Aim of the task.
Counting the line with "(** The wall" as the last one, copy out the lines of the data exactly from the first onward.

*** Opening Record set ***

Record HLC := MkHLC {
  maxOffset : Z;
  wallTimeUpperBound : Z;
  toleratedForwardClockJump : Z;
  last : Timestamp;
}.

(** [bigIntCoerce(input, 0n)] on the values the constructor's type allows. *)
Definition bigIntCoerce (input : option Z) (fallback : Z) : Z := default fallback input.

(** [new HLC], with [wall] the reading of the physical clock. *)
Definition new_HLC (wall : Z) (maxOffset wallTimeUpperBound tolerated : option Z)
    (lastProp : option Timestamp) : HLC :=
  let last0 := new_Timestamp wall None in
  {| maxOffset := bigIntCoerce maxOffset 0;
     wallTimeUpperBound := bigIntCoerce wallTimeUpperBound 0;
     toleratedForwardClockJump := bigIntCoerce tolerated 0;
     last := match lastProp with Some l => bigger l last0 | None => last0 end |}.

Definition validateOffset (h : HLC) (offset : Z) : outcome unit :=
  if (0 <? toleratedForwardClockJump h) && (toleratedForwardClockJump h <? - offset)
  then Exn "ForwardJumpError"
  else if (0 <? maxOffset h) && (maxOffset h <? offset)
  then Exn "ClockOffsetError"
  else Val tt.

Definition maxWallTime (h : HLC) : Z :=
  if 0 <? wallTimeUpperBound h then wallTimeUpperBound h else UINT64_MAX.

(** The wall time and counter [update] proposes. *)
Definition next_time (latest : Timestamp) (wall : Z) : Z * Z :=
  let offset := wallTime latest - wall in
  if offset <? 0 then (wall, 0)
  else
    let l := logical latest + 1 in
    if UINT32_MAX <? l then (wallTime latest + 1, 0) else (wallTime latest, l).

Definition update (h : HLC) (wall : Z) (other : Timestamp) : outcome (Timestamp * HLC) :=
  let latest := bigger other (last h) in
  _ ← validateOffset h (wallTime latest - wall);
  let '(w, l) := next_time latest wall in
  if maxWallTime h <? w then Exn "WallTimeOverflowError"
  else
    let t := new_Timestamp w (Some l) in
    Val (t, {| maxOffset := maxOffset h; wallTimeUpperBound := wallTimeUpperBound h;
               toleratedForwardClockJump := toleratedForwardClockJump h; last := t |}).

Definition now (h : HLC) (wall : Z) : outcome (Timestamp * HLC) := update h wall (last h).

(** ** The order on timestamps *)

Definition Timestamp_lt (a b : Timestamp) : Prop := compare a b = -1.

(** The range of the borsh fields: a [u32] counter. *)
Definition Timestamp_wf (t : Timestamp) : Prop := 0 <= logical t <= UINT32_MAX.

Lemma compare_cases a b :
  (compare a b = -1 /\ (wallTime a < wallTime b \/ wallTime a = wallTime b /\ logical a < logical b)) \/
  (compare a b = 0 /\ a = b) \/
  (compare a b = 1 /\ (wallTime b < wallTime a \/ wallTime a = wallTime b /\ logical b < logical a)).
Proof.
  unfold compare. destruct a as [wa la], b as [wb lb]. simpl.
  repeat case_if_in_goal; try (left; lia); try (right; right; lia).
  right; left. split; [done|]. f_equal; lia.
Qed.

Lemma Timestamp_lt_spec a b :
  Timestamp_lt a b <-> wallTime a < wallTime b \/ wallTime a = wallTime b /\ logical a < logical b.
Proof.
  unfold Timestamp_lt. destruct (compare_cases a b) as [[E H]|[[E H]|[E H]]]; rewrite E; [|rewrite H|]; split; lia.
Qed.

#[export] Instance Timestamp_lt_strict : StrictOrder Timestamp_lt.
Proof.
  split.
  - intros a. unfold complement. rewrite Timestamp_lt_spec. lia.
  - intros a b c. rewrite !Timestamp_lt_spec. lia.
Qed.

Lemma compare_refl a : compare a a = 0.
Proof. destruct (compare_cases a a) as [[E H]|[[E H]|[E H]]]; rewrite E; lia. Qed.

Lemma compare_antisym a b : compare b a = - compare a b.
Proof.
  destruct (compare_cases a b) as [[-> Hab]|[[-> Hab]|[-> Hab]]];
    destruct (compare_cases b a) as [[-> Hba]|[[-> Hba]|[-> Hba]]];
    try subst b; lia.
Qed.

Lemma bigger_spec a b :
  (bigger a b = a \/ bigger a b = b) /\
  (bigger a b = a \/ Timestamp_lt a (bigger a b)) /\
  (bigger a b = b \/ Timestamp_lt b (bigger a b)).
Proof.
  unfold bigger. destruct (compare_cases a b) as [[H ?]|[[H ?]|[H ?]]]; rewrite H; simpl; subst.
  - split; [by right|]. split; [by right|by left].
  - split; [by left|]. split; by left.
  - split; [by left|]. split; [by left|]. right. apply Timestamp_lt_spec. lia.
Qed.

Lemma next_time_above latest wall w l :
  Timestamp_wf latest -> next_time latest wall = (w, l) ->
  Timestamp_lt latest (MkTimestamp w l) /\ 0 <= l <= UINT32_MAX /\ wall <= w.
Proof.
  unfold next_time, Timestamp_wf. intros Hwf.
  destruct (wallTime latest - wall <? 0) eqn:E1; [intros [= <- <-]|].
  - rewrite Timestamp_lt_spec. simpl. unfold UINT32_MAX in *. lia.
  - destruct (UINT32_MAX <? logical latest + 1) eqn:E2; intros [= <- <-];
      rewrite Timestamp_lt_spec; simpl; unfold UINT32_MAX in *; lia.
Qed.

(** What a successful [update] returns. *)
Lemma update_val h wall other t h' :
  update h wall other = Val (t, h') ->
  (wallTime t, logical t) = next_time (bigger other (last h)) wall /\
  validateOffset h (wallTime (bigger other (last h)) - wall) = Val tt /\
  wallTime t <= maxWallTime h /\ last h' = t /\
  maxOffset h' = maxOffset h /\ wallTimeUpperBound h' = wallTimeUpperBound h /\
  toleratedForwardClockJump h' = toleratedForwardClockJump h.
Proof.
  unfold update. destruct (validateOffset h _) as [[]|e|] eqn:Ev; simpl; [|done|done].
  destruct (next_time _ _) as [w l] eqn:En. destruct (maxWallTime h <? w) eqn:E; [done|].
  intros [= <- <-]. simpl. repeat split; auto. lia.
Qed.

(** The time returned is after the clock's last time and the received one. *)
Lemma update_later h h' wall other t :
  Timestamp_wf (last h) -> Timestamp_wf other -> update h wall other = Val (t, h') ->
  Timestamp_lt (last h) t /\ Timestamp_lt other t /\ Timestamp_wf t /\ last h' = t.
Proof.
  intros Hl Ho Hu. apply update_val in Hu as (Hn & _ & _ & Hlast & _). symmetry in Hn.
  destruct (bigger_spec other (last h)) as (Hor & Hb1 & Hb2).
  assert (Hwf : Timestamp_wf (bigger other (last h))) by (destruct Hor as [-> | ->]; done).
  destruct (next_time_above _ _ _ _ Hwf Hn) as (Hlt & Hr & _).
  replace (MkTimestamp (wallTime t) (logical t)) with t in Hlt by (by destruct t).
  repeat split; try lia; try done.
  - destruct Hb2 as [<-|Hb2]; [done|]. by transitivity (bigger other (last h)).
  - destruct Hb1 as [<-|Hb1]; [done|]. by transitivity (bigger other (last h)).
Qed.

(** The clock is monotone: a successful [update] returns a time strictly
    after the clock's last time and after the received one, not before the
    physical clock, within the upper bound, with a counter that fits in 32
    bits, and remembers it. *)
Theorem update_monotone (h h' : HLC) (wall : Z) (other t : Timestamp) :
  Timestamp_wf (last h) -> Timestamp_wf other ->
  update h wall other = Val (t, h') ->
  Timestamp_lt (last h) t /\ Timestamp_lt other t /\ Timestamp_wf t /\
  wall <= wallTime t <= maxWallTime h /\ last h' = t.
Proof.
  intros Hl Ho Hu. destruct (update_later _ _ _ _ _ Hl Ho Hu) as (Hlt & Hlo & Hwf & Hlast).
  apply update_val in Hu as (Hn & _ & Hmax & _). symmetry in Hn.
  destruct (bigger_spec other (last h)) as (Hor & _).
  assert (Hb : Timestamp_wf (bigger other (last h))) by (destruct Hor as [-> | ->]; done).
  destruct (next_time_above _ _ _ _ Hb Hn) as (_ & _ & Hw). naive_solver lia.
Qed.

*** Closing Record set ***

Output of the exercise.
Record HLC := MkHLC {
  maxOffset : Z;
  wallTimeUpperBound : Z;
  toleratedForwardClockJump : Z;
  last : Timestamp;
}.

(** [bigIntCoerce(input, 0n)] on the values the constructor's type allows. *)
Definition bigIntCoerce (input : option Z) (fallback : Z) : Z := default fallback input.

(** [new HLC], with [wall] the reading of the physical clock. *)
Definition new_HLC (wall : Z) (maxOffset wallTimeUpperBound tolerated : option Z)
    (lastProp : option Timestamp) : HLC :=
  let last0 := new_Timestamp wall None in
  {| maxOffset := bigIntCoerce maxOffset 0;
     wallTimeUpperBound := bigIntCoerce wallTimeUpperBound 0;
     toleratedForwardClockJump := bigIntCoerce tolerated 0;
     last := match lastProp with Some l => bigger l last0 | None => last0 end |}.

Definition validateOffset (h : HLC) (offset : Z) : outcome unit :=
  if (0 <? toleratedForwardClockJump h) && (toleratedForwardClockJump h <? - offset)
  then Exn "ForwardJumpError"
  else if (0 <? maxOffset h) && (maxOffset h <? offset)
  then Exn "ClockOffsetError"
  else Val tt.

Definition maxWallTime (h : HLC) : Z :=
  if 0 <? wallTimeUpperBound h then wallTimeUpperBound h else UINT64_MAX.

(** The wall time and counter [update] proposes. *)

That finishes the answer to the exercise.